* What is needed
Word for word, restate every entry shown below.

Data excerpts

Lemma keeps_steady_exec (o : op) : keeps (V := V) steady (exec o).
Proof.
  intros s Hst. pose proof Hst as [Hwf Ho].
  pose proof (preserves_exec o s Hwf) as [Hwf' _].
  destruct o; cbn [exec] in *.
  - (* starting *)
    unfold bind at 1. destruct (decide (LoadPath (cfg s) = "")) as [Hp|Hp].
    + unfold starting, bind, gets. destruct (decide (LoadPath (cfg s) = "")); [|contradiction].
      exact Hst.
    + rewrite (starting_unfold s io Hp). cbv zeta.
      set (started := set_bucketClient _ _).
      assert (Hst1 : steady started).
      { eapply (steady_muted s); [exact Hst | | reflexivity | |].
        - apply (wf_frame s); [exact Hwf | reflexivity | reflexivity |].
          intros ch. cbn. rewrite closes_app. simpl. lia.
        - intros ch. reflexivity.
        - reflexivity. }
      destruct (snd (bucketClientFactory s ())); [exact Hst1|].
      pose proof (keeps_steady_loadConfig io started Hst1) as H1. unfold bind.
      destruct (loadConfig io started); exact H1.
  - (* loop *)
    unfold bind at 1. unfold loop, bind, gets.
    destruct (decide (LoadPath (cfg s) = "")).
    + cbn. eapply (steady_muted s); [exact Hst | | reflexivity | |].
      * apply (wf_frame s); [exact Hwf | reflexivity | reflexivity |].
        intros ch. cbn. rewrite closes_app. simpl. lia.
      * intros ch. reflexivity.
      * reflexivity.
    + destruct (ReloadPeriod (cfg s) <=? 0); [exact Hst|].
      pose proof (keeps_steady_loop_from evs s Hst) as H1.
      destruct (loop_from evs s); exact H1.
  - (* loadConfig *)
    pose proof (keeps_steady_loadConfig io s Hst) as H1. unfold bind.
    destruct (loadConfig io s); exact H1.
  - (* CreateListenerChannel *)
    unfold bind in *. destruct (size_out_of_range buffer) eqn:Hpos.
    + rewrite (CreateListenerChannel_panics s buffer Hpos). exact Hst.
    + rewrite (CreateListenerChannel_spec s buffer Hpos) in *. cbn [final] in *.
      apply (steady_same s); [exact Hst | exact Hwf' | reflexivity | reflexivity].
  - (* CloseListenerChannel *)
    destruct (decide (listener ∈ listeners s)) as [Hin|Hn].
    + destruct (CloseListenerChannel_present s listener Hwf Hin) as (ix & c & _ & _ & _ & Hr).
      rewrite Hr in *. cbn [final] in *.
      eapply (steady_muted s); [exact Hst | exact Hwf' | reflexivity | |].
      * intros ch. reflexivity.
      * reflexivity.
    + rewrite (CloseListenerChannel_absent s listener Hn). exact Hst.
  - (* GetConfig *)
    exact Hst.
  - (* recv *)
    unfold recv in *. destruct (chans s !! ch) as [c|]; [|exact Hst].
    destruct (buf c); [destruct (closed c)|]; cbn [final] in *;
      try exact Hst;
      (apply (steady_same s); [exact Hst | exact Hwf' | reflexivity | reflexivity]).
  - (* stopping *)
    unfold bind in *. destruct (stopping_spec s err Hwf) as (cs' & Hr & _).
    rewrite Hr in *. cbn [final] in *.
    eapply (steady_muted s); [exact Hst | exact Hwf' | reflexivity | |].
    + intros ch. apply sends_fmap_close.
    + apply configs_fmap_close.
Qed.

Lemma keeps_steady_run (ops : list op) : keeps (V := V) steady (run ops).
Proof.
  induction ops as [|o ops IH]; cbn [run]; [apply keeps_ret|].
  apply keeps_bind; [apply keeps_steady_exec | intros _; exact IH].
Qed.

Lemma steady_New (fs : string) (c : Config V) (factory : BucketClientFactory) s0 :
  New fs c factory = (Some s0, None) -> steady s0.
Proof.
  intros H. split; [apply (wf_New fs c factory s0 H)|].
  unfold New in H. destruct (decide (LoadPath c = "")); [discriminate|].
  injection H as <-. intros ch. cbn. apply sublist_nil_l.
Qed.

(** X17: in every state a manager built by [New] can reach, what a
    subscriber has taken from its channel followed by what is still
    buffered there is a subsequence, in order, of the values that were
    stored in the config cell: a listener may miss values, but it never
    sees a value that was not loaded, nor two values out of order. *)
Theorem listeners_see_a_subsequence_of_configs
    (fs : string) (c : Config V) (factory : BucketClientFactory) s0 (ops : list op) :
  New fs c factory = (Some s0, None) ->
  let s := final (run ops s0) in
  forall ch (q : Chan V), chans s !! ch = Some q ->
    (taken q ++ buf q) `sublist_of` configs (trace s).
Proof.
  intros H s ch q Hq.
  pose proof (keeps_chan_run ops s0 (chan_ok_New fs c factory s0 H) ch) as Hch.
  pose proof (keeps_steady_run ops s0 (steady_New fs c factory s0 H)) as [_ Ho].
  fold s in Hch, Ho. rewrite Hq in Hch. destruct Hch as (_ & _ & ->). apply Ho.
Qed.

Lemma take_take_app {A} (n : nat) (l k : list A) :
  take n (take n l ++ k) = take n (l ++ k).
Proof.
  destruct (decide (n <= length l)%nat) as [Hle|Hgt].
  - rewrite (take_app_le l k n) by exact Hle.
    rewrite take_app_le by (rewrite length_take; lia). apply take_idemp.
  - rewrite (take_ge l n) by lia. reflexivity.
Qed.

Lemma publish_each_slow (vs : list (iface V)) s ch (q : Chan V) :
  wf s -> ch ∈ listeners s -> chans s !! ch = Some q ->
  recvq q = O -> (length (buf q) <= cap q)%nat ->
  exists s',
    publish_each vs s = Done () s' /\
    wf s' /\ listeners s' = listeners s /\
    chans s' !! ch =
      Some (mkChan (cap q) (take (cap q) (buf q ++ vs)) (closed q) O (taken q)).
Proof.
  revert s q. induction vs as [|v vs IH]; intros s q Hwf Hin Hq Hr Hlen.
  - exists s. split; [reflexivity|]. split; [exact Hwf|]. split; [reflexivity|].
    rewrite Hq, app_nil_r, take_ge by exact Hlen. destruct q; cbn in *. by subst.
  - pose proof (preserves_callListeners v s Hwf) as [Hwf1 _].
    destruct (callListeners_spec v s Hwf) as (cs1 & Hcall & Hlook).
    rewrite Hcall in Hwf1. cbn [final] in Hwf1.
    set (s1 := set_trace _ _) in *.
    assert (Hq1 : chans s1 !! ch = Some (offer v q)).
    { cbn. rewrite Hlook. destruct (decide (ch ∈ listeners s)); [|contradiction].
      rewrite Hq. reflexivity. }
    assert (Hoff : offer v q =
              mkChan (cap q) (take (cap q) (buf q ++ [v])) (closed q) O (taken q)).
    { unfold offer, ready, deliver. rewrite Hr.
      change (0 <? 0)%nat with false. cbn [orb].
      destruct (Nat.ltb_spec (length (buf q)) (cap q)) as [Hlt|Hge].
      - rewrite take_ge by (rewrite length_app; cbn; lia). reflexivity.
      - rewrite take_app_le by lia. rewrite take_ge by lia. destruct q; cbn in *. by subst. }
    rewrite Hoff in Hq1.
    destruct (IH s1 _ Hwf1 Hin Hq1 eq_refl) as (s' & Hrun & Hwf' & Hls & Hch).
    { cbn. rewrite length_take. lia. }
    exists s'. split; [|split; [exact Hwf'|split; [exact Hls|]]].
    + cbn [publish_each]. unfold bind. rewrite Hcall. exact Hrun.
    + rewrite Hch. cbn. rewrite take_take_app, <- app_assoc. reflexivity.
Qed.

* Exercise response
Lemma keeps_steady_exec (o : op) : keeps (V := V) steady (exec o).
Proof.
  intros s Hst. pose proof Hst as [Hwf Ho].
  pose proof (preserves_exec o s Hwf) as [Hwf' _].
  destruct o; cbn [exec] in *.
  - (* starting *)
    unfold bind at 1. destruct (decide (LoadPath (cfg s) = "")) as [Hp|Hp].
    + unfold starting, bind, gets. destruct (decide (LoadPath (cfg s) = "")); [|contradiction].
      exact Hst.
    + rewrite (starting_unfold s io Hp). cbv zeta.
      set (started := set_bucketClient _ _).
      assert (Hst1 : steady started).
      { eapply (steady_muted s); [exact Hst | | reflexivity | |].
        - apply (wf_frame s); [exact Hwf | reflexivity | reflexivity |].
          intros ch. cbn. rewrite closes_app. simpl. lia.
        - intros ch. reflexivity.
        - reflexivity. }
      destruct (snd (bucketClientFactory s ())); [exact Hst1|].
      pose proof (keeps_steady_loadConfig io started Hst1) as H1. unfold bind.
      destruct (loadConfig io started); exact H1.
  - (* loop *)
    unfold bind at 1. unfold loop, bind, gets.
    destruct (decide (LoadPath (cfg s) = "")).
    + cbn. eapply (steady_muted s); [exact Hst | | reflexivity | |].
      * apply (wf_frame s); [exact Hwf | reflexivity | reflexivity |].
        intros ch. cbn. rewrite closes_app. simpl. lia.
      * intros ch. reflexivity.
      * reflexivity.
    + destruct (ReloadPeriod (cfg s) <=? 0); [exact Hst|].
      pose proof (keeps_steady_loop_from evs s Hst) as H1.
      destruct (loop_from evs s); exact H1.
  - (* loadConfig *)
    pose proof (keeps_steady_loadConfig io s Hst) as H1. unfold bind.
    destruct (loadConfig io s); exact H1.
  - (* CreateListenerChannel *)
    unfold bind in *. destruct (size_out_of_range buffer) eqn:Hpos.
    + rewrite (CreateListenerChannel_panics s buffer Hpos). exact Hst.
    + rewrite (CreateListenerChannel_spec s buffer Hpos) in *. cbn [final] in *.
      apply (steady_same s); [exact Hst | exact Hwf' | reflexivity | reflexivity].
  - (* CloseListenerChannel *)
    destruct (decide (listener ∈ listeners s)) as [Hin|Hn].
    + destruct (CloseListenerChannel_present s listener Hwf Hin) as (ix & c & _ & _ & _ & Hr).
      rewrite Hr in *. cbn [final] in *.
      eapply (steady_muted s); [exact Hst | exact Hwf' | reflexivity | |].
      * intros ch. reflexivity.
      * reflexivity.
    + rewrite (CloseListenerChannel_absent s listener Hn). exact Hst.
  - (* GetConfig *)
    exact Hst.
  - (* recv *)
    unfold recv in *. destruct (chans s !! ch) as [c|]; [|exact Hst].
    destruct (buf c); [destruct (closed c)|]; cbn [final] in *;
      try exact Hst;
      (apply (steady_same s); [exact Hst | exact Hwf' | reflexivity | reflexivity]).
  - (* stopping *)
    unfold bind in *. destruct (stopping_spec s err Hwf) as (cs' & Hr & _).
    rewrite Hr in *. cbn [final] in *.
    eapply (steady_muted s); [exact Hst | exact Hwf' | reflexivity | |].
    + intros ch. apply sends_fmap_close.
    + apply configs_fmap_close.
Qed.

Lemma keeps_steady_run (ops : list op) : keeps (V := V) steady (run ops).
Proof.
  induction ops as [|o ops IH]; cbn [run]; [apply keeps_ret|].
  apply keeps_bind; [apply keeps_steady_exec | intros _; exact IH].
Qed.

Lemma steady_New (fs : string) (c : Config V) (factory : BucketClientFactory) s0 :
  New fs c factory = (Some s0, None) -> steady s0.
Proof.
  intros H. split; [apply (wf_New fs c factory s0 H)|].
  unfold New in H. destruct (decide (LoadPath c = "")); [discriminate|].
  injection H as <-. intros ch. cbn. apply sublist_nil_l.
Qed.

(** X17: in every state a manager built by [New] can reach, what a
    subscriber has taken from its channel followed by what is still
    buffered there is a subsequence, in order, of the values that were
    stored in the config cell: a listener may miss values, but it never
    sees a value that was not loaded, nor two values out of order. *)
Theorem listeners_see_a_subsequence_of_configs
    (fs : string) (c : Config V) (factory : BucketClientFactory) s0 (ops : list op) :
  New fs c factory = (Some s0, None) ->
  let s := final (run ops s0) in
  forall ch (q : Chan V), chans s !! ch = Some q ->
    (taken q ++ buf q) `sublist_of` configs (trace s).
Proof.
  intros H s ch q Hq.
  pose proof (keeps_chan_run ops s0 (chan_ok_New fs c factory s0 H) ch) as Hch.
  pose proof (keeps_steady_run ops s0 (steady_New fs c factory s0 H)) as [_ Ho].
  fold s in Hch, Ho. rewrite Hq in Hch. destruct Hch as (_ & _ & ->). apply Ho.
Qed.

Lemma take_take_app {A} (n : nat) (l k : list A) :
  take n (take n l ++ k) = take n (l ++ k).
Proof.
  destruct (decide (n <= length l)%nat) as [Hle|Hgt].
  - rewrite (take_app_le l k n) by exact Hle.
    rewrite take_app_le by (rewrite length_take; lia). apply take_idemp.
  - rewrite (take_ge l n) by lia. reflexivity.
Qed.

Lemma publish_each_slow (vs : list (iface V)) s ch (q : Chan V) :
  wf s -> ch ∈ listeners s -> chans s !! ch = Some q ->
  recvq q = O -> (length (buf q) <= cap q)%nat ->
  exists s',
    publish_each vs s = Done () s' /\
    wf s' /\ listeners s' = listeners s /\
    chans s' !! ch =
      Some (mkChan (cap q) (take (cap q) (buf q ++ vs)) (closed q) O (taken q)).
Proof.
  revert s q. induction vs as [|v vs IH]; intros s q Hwf Hin Hq Hr Hlen.
  - exists s. split; [reflexivity|]. split; [exact Hwf|]. split; [reflexivity|].
    rewrite Hq, app_nil_r, take_ge by exact Hlen. destruct q; cbn in *. by subst.
  - pose proof (preserves_callListeners v s Hwf) as [Hwf1 _].
    destruct (callListeners_spec v s Hwf) as (cs1 & Hcall & Hlook).
    rewrite Hcall in Hwf1. cbn [final] in Hwf1.
    set (s1 := set_trace _ _) in *.
    assert (Hq1 : chans s1 !! ch = Some (offer v q)).
    { cbn. rewrite Hlook. destruct (decide (ch ∈ listeners s)); [|contradiction].
      rewrite Hq. reflexivity. }
    assert (Hoff : offer v q =
              mkChan (cap q) (take (cap q) (buf q ++ [v])) (closed q) O (taken q)).
    { unfold offer, ready, deliver. rewrite Hr.
      change (0 <? 0)%nat with false. cbn [orb].
      destruct (Nat.ltb_spec (length (buf q)) (cap q)) as [Hlt|Hge].
      - rewrite take_ge by (rewrite length_app; cbn; lia). reflexivity.
      - rewrite take_app_le by lia. rewrite take_ge by lia. destruct q; cbn in *. by subst. }
    rewrite Hoff in Hq1.
    destruct (IH s1 _ Hwf1 Hin Hq1 eq_refl) as (s' & Hrun & Hwf' & Hls & Hch).
    { cbn. rewrite length_take. lia. }
    exists s'. split; [|split; [exact Hwf'|split; [exact Hls|]]].
    + cbn [publish_each]. unfold bind. rewrite Hcall. exact Hrun.
    + rewrite Hch. cbn. rewrite take_take_app, <- app_assoc. reflexivity.
Qed.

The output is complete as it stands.